* TRY IT *
Copy out the records again. Change nothing.

+-------+

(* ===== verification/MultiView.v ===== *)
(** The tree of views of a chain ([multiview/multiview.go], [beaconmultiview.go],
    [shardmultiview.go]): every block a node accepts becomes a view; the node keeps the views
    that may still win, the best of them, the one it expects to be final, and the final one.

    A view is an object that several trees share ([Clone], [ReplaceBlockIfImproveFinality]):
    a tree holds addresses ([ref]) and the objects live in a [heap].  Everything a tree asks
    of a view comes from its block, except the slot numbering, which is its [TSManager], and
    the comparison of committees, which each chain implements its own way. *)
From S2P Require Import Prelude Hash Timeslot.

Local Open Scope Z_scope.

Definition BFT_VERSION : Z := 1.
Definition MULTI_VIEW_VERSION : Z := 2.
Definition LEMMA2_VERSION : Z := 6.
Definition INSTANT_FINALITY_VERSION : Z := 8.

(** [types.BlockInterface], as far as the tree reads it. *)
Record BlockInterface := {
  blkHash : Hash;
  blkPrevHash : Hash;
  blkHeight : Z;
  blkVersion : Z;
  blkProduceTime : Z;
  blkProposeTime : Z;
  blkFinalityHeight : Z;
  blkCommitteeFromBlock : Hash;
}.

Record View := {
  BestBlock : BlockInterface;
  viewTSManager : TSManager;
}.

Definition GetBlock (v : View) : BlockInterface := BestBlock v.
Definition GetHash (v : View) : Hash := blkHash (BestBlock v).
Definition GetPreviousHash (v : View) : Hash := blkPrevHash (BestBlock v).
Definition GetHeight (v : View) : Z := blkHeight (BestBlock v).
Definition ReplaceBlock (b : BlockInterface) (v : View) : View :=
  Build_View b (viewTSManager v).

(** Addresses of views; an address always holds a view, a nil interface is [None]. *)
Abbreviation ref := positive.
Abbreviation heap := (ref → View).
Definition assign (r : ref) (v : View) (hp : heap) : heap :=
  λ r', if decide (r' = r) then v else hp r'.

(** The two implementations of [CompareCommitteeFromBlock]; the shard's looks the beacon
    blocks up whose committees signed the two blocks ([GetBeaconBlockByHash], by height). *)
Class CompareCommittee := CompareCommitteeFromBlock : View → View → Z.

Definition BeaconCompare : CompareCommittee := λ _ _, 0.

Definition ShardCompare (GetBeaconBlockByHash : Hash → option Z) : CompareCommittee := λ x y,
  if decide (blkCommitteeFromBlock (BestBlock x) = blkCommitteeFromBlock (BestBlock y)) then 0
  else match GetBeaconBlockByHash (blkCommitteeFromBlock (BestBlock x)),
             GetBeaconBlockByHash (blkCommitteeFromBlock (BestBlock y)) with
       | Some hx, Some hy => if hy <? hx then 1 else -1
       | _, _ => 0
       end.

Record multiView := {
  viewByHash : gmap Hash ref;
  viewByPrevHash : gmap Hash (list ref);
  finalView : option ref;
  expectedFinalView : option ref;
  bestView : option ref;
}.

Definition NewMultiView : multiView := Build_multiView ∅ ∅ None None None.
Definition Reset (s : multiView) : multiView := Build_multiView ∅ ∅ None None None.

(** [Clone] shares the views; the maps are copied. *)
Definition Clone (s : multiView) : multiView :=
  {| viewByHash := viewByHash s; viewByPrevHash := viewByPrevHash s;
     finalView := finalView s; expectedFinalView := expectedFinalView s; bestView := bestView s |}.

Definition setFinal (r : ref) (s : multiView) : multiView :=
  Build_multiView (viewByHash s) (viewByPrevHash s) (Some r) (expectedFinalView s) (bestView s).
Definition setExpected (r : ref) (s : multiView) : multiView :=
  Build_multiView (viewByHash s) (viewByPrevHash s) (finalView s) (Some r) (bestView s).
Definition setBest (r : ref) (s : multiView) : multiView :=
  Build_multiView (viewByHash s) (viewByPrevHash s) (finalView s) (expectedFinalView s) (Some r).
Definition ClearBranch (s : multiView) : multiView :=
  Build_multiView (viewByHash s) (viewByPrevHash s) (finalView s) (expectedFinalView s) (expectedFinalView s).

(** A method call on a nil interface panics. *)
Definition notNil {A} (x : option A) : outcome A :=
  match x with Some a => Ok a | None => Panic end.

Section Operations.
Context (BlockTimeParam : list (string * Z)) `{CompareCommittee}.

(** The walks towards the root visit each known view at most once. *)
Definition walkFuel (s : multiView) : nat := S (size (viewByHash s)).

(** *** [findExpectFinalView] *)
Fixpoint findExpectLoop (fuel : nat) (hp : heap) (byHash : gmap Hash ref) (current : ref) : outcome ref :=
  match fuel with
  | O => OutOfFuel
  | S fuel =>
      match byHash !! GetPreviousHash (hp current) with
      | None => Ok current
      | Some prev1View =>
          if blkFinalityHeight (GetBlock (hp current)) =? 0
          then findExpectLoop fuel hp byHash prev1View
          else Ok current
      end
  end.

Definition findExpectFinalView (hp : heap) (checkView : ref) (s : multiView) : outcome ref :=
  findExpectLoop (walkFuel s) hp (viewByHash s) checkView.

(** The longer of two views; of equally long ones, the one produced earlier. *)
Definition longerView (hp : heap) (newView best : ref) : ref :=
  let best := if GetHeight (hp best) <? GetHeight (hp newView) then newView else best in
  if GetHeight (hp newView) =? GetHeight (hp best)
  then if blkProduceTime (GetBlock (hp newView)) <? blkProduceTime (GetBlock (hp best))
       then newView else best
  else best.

+-------+

* SOLUTION *
(* ===== verification/MultiView.v ===== *)
(** The tree of views of a chain ([multiview/multiview.go], [beaconmultiview.go],
    [shardmultiview.go]): every block a node accepts becomes a view; the node keeps the views
    that may still win, the best of them, the one it expects to be final, and the final one.

    A view is an object that several trees share ([Clone], [ReplaceBlockIfImproveFinality]):
    a tree holds addresses ([ref]) and the objects live in a [heap].  Everything a tree asks
    of a view comes from its block, except the slot numbering, which is its [TSManager], and
    the comparison of committees, which each chain implements its own way. *)
From S2P Require Import Prelude Hash Timeslot.

Local Open Scope Z_scope.

Definition BFT_VERSION : Z := 1.
Definition MULTI_VIEW_VERSION : Z := 2.
Definition LEMMA2_VERSION : Z := 6.
Definition INSTANT_FINALITY_VERSION : Z := 8.

(** [types.BlockInterface], as far as the tree reads it. *)
Record BlockInterface := {
  blkHash : Hash;
  blkPrevHash : Hash;
  blkHeight : Z;
  blkVersion : Z;
  blkProduceTime : Z;
  blkProposeTime : Z;
  blkFinalityHeight : Z;
  blkCommitteeFromBlock : Hash;
}.

Record View := {
  BestBlock : BlockInterface;
  viewTSManager : TSManager;
}.

Definition GetBlock (v : View) : BlockInterface := BestBlock v.
Definition GetHash (v : View) : Hash := blkHash (BestBlock v).
Definition GetPreviousHash (v : View) : Hash := blkPrevHash (BestBlock v).
Definition GetHeight (v : View) : Z := blkHeight (BestBlock v).
Definition ReplaceBlock (b : BlockInterface) (v : View) : View :=
  Build_View b (viewTSManager v).

(** Addresses of views; an address always holds a view, a nil interface is [None]. *)
Abbreviation ref := positive.
Abbreviation heap := (ref → View).
Definition assign (r : ref) (v : View) (hp : heap) : heap :=
  λ r', if decide (r' = r) then v else hp r'.

(** The two implementations of [CompareCommitteeFromBlock]; the shard's looks the beacon
    blocks up whose committees signed the two blocks ([GetBeaconBlockByHash], by height). *)
Class CompareCommittee := CompareCommitteeFromBlock : View → View → Z.

Definition BeaconCompare : CompareCommittee := λ _ _, 0.

Definition ShardCompare (GetBeaconBlockByHash : Hash → option Z) : CompareCommittee := λ x y,
  if decide (blkCommitteeFromBlock (BestBlock x) = blkCommitteeFromBlock (BestBlock y)) then 0
  else match GetBeaconBlockByHash (blkCommitteeFromBlock (BestBlock x)),
             GetBeaconBlockByHash (blkCommitteeFromBlock (BestBlock y)) with
       | Some hx, Some hy => if hy <? hx then 1 else -1
       | _, _ => 0
       end.

Record multiView := {
  viewByHash : gmap Hash ref;
  viewByPrevHash : gmap Hash (list ref);
  finalView : option ref;
  expectedFinalView : option ref;
  bestView : option ref;
}.

Definition NewMultiView : multiView := Build_multiView ∅ ∅ None None None.
Definition Reset (s : multiView) : multiView := Build_multiView ∅ ∅ None None None.

(** [Clone] shares the views; the maps are copied. *)
Definition Clone (s : multiView) : multiView :=
  {| viewByHash := viewByHash s; viewByPrevHash := viewByPrevHash s;
     finalView := finalView s; expectedFinalView := expectedFinalView s; bestView := bestView s |}.

Definition setFinal (r : ref) (s : multiView) : multiView :=
  Build_multiView (viewByHash s) (viewByPrevHash s) (Some r) (expectedFinalView s) (bestView s).
Definition setExpected (r : ref) (s : multiView) : multiView :=
  Build_multiView (viewByHash s) (viewByPrevHash s) (finalView s) (Some r) (bestView s).
Definition setBest (r : ref) (s : multiView) : multiView :=
  Build_multiView (viewByHash s) (viewByPrevHash s) (finalView s) (expectedFinalView s) (Some r).
Definition ClearBranch (s : multiView) : multiView :=
  Build_multiView (viewByHash s) (viewByPrevHash s) (finalView s) (expectedFinalView s) (expectedFinalView s).

(** A method call on a nil interface panics. *)
Definition notNil {A} (x : option A) : outcome A :=
  match x with Some a => Ok a | None => Panic end.

Section Operations.
Context (BlockTimeParam : list (string * Z)) `{CompareCommittee}.

(** The walks towards the root visit each known view at most once. *)
Definition walkFuel (s : multiView) : nat := S (size (viewByHash s)).

(** *** [findExpectFinalView] *)
Fixpoint findExpectLoop (fuel : nat) (hp : heap) (byHash : gmap Hash ref) (current : ref) : outcome ref :=
  match fuel with
  | O => OutOfFuel
  | S fuel =>
      match byHash !! GetPreviousHash (hp current) with
      | None => Ok current
      | Some prev1View =>
          if blkFinalityHeight (GetBlock (hp current)) =? 0
          then findExpectLoop fuel hp byHash prev1View
          else Ok current
      end
  end.

Definition findExpectFinalView (hp : heap) (checkView : ref) (s : multiView) : outcome ref :=
  findExpectLoop (walkFuel s) hp (viewByHash s) checkView.

(** The longer of two views; of equally long ones, the one produced earlier. *)
Definition longerView (hp : heap) (newView best : ref) : ref :=
  let best := if GetHeight (hp best) <? GetHeight (hp newView) then newView else best in
  if GetHeight (hp newView) =? GetHeight (hp best)
  then if blkProduceTime (GetBlock (hp newView)) <? blkProduceTime (GetBlock (hp best))
       then newView else best
  else best.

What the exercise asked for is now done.